**AIM OF THE EXERCISE**. Would you please set down the entries below exactly as shown?

[[ SOURCE DATA, beginning ]]

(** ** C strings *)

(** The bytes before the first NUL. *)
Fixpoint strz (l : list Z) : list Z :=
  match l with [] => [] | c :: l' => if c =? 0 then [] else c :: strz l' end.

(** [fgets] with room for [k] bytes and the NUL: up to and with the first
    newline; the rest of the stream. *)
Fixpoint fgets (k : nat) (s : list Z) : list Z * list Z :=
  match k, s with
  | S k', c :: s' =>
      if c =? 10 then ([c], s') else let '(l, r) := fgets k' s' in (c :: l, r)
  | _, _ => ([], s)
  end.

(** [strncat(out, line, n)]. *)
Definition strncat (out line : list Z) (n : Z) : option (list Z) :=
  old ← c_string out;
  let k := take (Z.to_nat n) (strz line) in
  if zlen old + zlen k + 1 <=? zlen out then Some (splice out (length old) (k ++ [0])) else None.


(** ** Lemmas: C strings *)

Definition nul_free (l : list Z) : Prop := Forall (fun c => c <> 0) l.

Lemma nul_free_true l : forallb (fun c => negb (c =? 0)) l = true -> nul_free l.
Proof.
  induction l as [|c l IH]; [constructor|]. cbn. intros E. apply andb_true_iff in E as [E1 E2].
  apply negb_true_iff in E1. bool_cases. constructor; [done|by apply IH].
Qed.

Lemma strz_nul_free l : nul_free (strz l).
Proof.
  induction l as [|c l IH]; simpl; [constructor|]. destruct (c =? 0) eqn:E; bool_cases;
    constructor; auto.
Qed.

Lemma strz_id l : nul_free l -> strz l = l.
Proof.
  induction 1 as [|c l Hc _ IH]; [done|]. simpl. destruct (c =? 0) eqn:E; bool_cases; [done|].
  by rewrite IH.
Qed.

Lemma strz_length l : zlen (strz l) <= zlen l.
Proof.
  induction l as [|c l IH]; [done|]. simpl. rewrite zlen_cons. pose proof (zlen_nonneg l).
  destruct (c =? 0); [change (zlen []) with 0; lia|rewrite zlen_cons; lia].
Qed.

[[ SOURCE DATA, end ]]

**WRITTEN SOLUTION**.
(** ** C strings *)

(** The bytes before the first NUL. *)
Fixpoint strz (l : list Z) : list Z :=
  match l with [] => [] | c :: l' => if c =? 0 then [] else c :: strz l' end.

(** [fgets] with room for [k] bytes and the NUL: up to and with the first
    newline; the rest of the stream. *)
Fixpoint fgets (k : nat) (s : list Z) : list Z * list Z :=
  match k, s with
  | S k', c :: s' =>
      if c =? 10 then ([c], s') else let '(l, r) := fgets k' s' in (c :: l, r)
  | _, _ => ([], s)
  end.

(** [strncat(out, line, n)]. *)
Definition strncat (out line : list Z) (n : Z) : option (list Z) :=
  old ← c_string out;
  let k := take (Z.to_nat n) (strz line) in
  if zlen old + zlen k + 1 <=? zlen out then Some (splice out (length old) (k ++ [0])) else None.


(** ** Lemmas: C strings *)

Definition nul_free (l : list Z) : Prop := Forall (fun c => c <> 0) l.

Lemma nul_free_true l : forallb (fun c => negb (c =? 0)) l = true -> nul_free l.
Proof.
  induction l as [|c l IH]; [constructor|]. cbn. intros E. apply andb_true_iff in E as [E1 E2].
  apply negb_true_iff in E1. bool_cases. constructor; [done|by apply IH].
Qed.

Lemma strz_nul_free l : nul_free (strz l).
Proof.
  induction l as [|c l IH]; simpl; [constructor|]. destruct (c =? 0) eqn:E; bool_cases;
    constructor; auto.
Qed.

Lemma strz_id l : nul_free l -> strz l = l.
Proof.
  induction 1 as [|c l Hc _ IH]; [done|]. simpl. destruct (c =? 0) eqn:E; bool_cases; [done|].
  by rewrite IH.
Qed.

Lemma strz_length l : zlen (strz l) <= zlen l.
Proof.
  induction l as [|c l IH]; [done|]. simpl. rewrite zlen_cons. pose proof (zlen_nonneg l).
  destruct (c =? 0); [change (zlen []) with 0; lia|rewrite zlen_cons; lia].
Qed.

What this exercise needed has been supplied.